The people who use profanity in conversation are often found to be frustrated in their personal lives. There is a universal theory for conversation. People usually talk about the things they think about the most. If you are a musician, you will talk more often about music and you will be bored with people who don't understand much about music. If you are a physicist, it is quite expected that you will feel more comfortable with people who are attracted to physics. Now the people who have expertise in something unknowingly avoid profanity while talking about their field. This is because of the devotion. Yes, devotion, quite surprisingly eliminates the need for profanity. It suggests that you are actually enjoying the conversation to the highest level possible. People who use profanity in every occasion never enjoy any conversation. As they have nothing concrete to say, they try to draw attention with those strong words. Talk to them about something that interests them and they will totally avoid profanity. The other factor that plays a role here is the environment the person belongs to.

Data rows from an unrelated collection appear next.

(** * Synapse: knowledge-graph ingestion and retrieval

    A shallow embedding of the Python services of the Synapse backend
    ([app/services/pdf_parser.py], [app/services/graph_builder.py],
    [app/services/chat_engine.py]) together with the properties that its
    design document states about them.

    Conventions.
    - A Python [str] is a list of Unicode code points ([N]).
    - Python [int]s are [Z]; slices follow Python's index normalisation.
    - A [while] loop is a fuel-indexed function returning [None] when the
      fuel runs out; termination is proved, never assumed.
    - Builtins whose full definition lives outside the repository
      ([str.lower], [str.upper], [json.loads], [repr], Cypher's [toLower])
      are fields of the [Builtins] class.
    - A Python exception is the [Raise] case of the [result] type; code
      that talks to the graph store threads the store explicitly. *)

From stdpp Require Import base numbers option list strings gmap.

Set Warnings "-register-all".
Local Open Scope Z_scope.

(* ================================================================== *)
(** * Part I. Definitions                                              *)
(* ================================================================== *)

(** ** Python strings *)
Module Py.

Definition char := N.
Definition str := list char.

(** A literal written with ASCII characters. *)
Definition lit (s : string) : str :=
  map Ascii.N_of_ascii (String.list_ascii_of_string s).

Definition NL : str := [10%N].

(** [len(s)] *)
Definition len (s : str) : Z := Z.of_nat (length s).

(** [str.isspace] on one code point (CPython's [_PyUnicode_IsWhitespace]). *)
Definition isspace (c : char) : bool :=
  ((9 <=? c) && (c <=? 13) || (28 <=? c) && (c <=? 32)
   || (c =? 133) || (c =? 160) || (c =? 5760)
   || (8192 <=? c) && (c <=? 8202)
   || (c =? 8232) || (c =? 8233) || (c =? 8239) || (c =? 8287)
   || (c =? 12288))%N.

(** [s.lstrip(chars)], [s.rstrip(chars)] with the character set given as
    a predicate; [s.strip()] uses [isspace]. *)
Fixpoint lstrip_by (p : char → bool) (s : str) : str :=
  match s with
  | [] => []
  | c :: s' => if p c then lstrip_by p s' else s
  end.

Definition rstrip_by (p : char → bool) (s : str) : str :=
  reverse (lstrip_by p (reverse s)).

Definition strip (s : str) : str := rstrip_by isspace (lstrip_by isspace s).

(** Truthiness of a string: [if s:] *)
Definition nonempty (s : str) : bool :=
  match s with [] => false | _ => true end.

(** Index normalisation of a slice bound: negative bounds count from the
    end, everything is clipped to [0, len]. *)
Definition clamp_index (n i : Z) : Z :=
  if i <? 0 then Z.max 0 (i + n) else Z.min i n.

(** [s[lo:hi]] *)
Definition slice (s : str) (lo hi : Z) : str :=
  let lo' := clamp_index (len s) lo in
  let hi' := clamp_index (len s) hi in
  take (Z.to_nat (hi' - lo')) (drop (Z.to_nat lo') s).

Fixpoint starts_with (sub s : str) : bool :=
  match sub, s with
  | [], _ => true
  | _ :: _, [] => false
  | a :: sub', b :: s' => (a =? b)%N && starts_with sub' s'
  end.

(** [rfind_at s sub i]: [s] is the suffix that starts at index [i] of the
    searched string; the highest index of a match, or [-1]. *)
Fixpoint rfind_at (s sub : str) (i : Z) : Z :=
  match s with
  | [] => if starts_with sub [] then i else -1
  | _ :: s' =>
      let r := rfind_at s' sub (i + 1) in
      if 0 <=? r then r
      else if starts_with sub s then i else -1
  end.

Sometimes environment forces you to choose words that may sound rude to others. But the ultimate choice is always up to you. That is, you are free to choose your language. Accomplishments often eliminates profanity and all similar rough features from a man and then transforms him into a pleasant and amicable personality.





Another comment:

http://answerit.news24.com/Question/Question.aspx?QuestionID=30427



Language that was once considered crude and offensive has become an accepted part of everyday conversation. The use of profanity has been described as an attempt by a lazy and ignorant mind to express itself forcefully. Others have called profanity the refuge of the witless. People who have such a poor command of the language that they are unable to express themselves effectively often rely on profanity to impress and shock others. Above all else, profanity is an expression of disrespect for the hearers. In our attempt to instill self-esteem, we have lost the proper esteem for others. Those who choose to use profanity are showing an immature disregard for anyone but themselves. No matter how important or valuable their ideas may be, when they are surrounded by verbal pornography, any hope of honest communication is destroyed. Freedom of speech does not remove the responsibility for that speech. The person who speaks is responsible for the impact his words produce. And one more thing to consider — the words we choose to use reveal the kind of person we are. A person who is willing to use coarse, base, and offensive words, in public or in private, is a person whose character should be seriously questioned. Men and women of character learn to express their ideas in words that are both powerful and respectful in order to influence others for good.



What offends me the most and I don't want to hear or see it written is a four letter word that starts with a "c".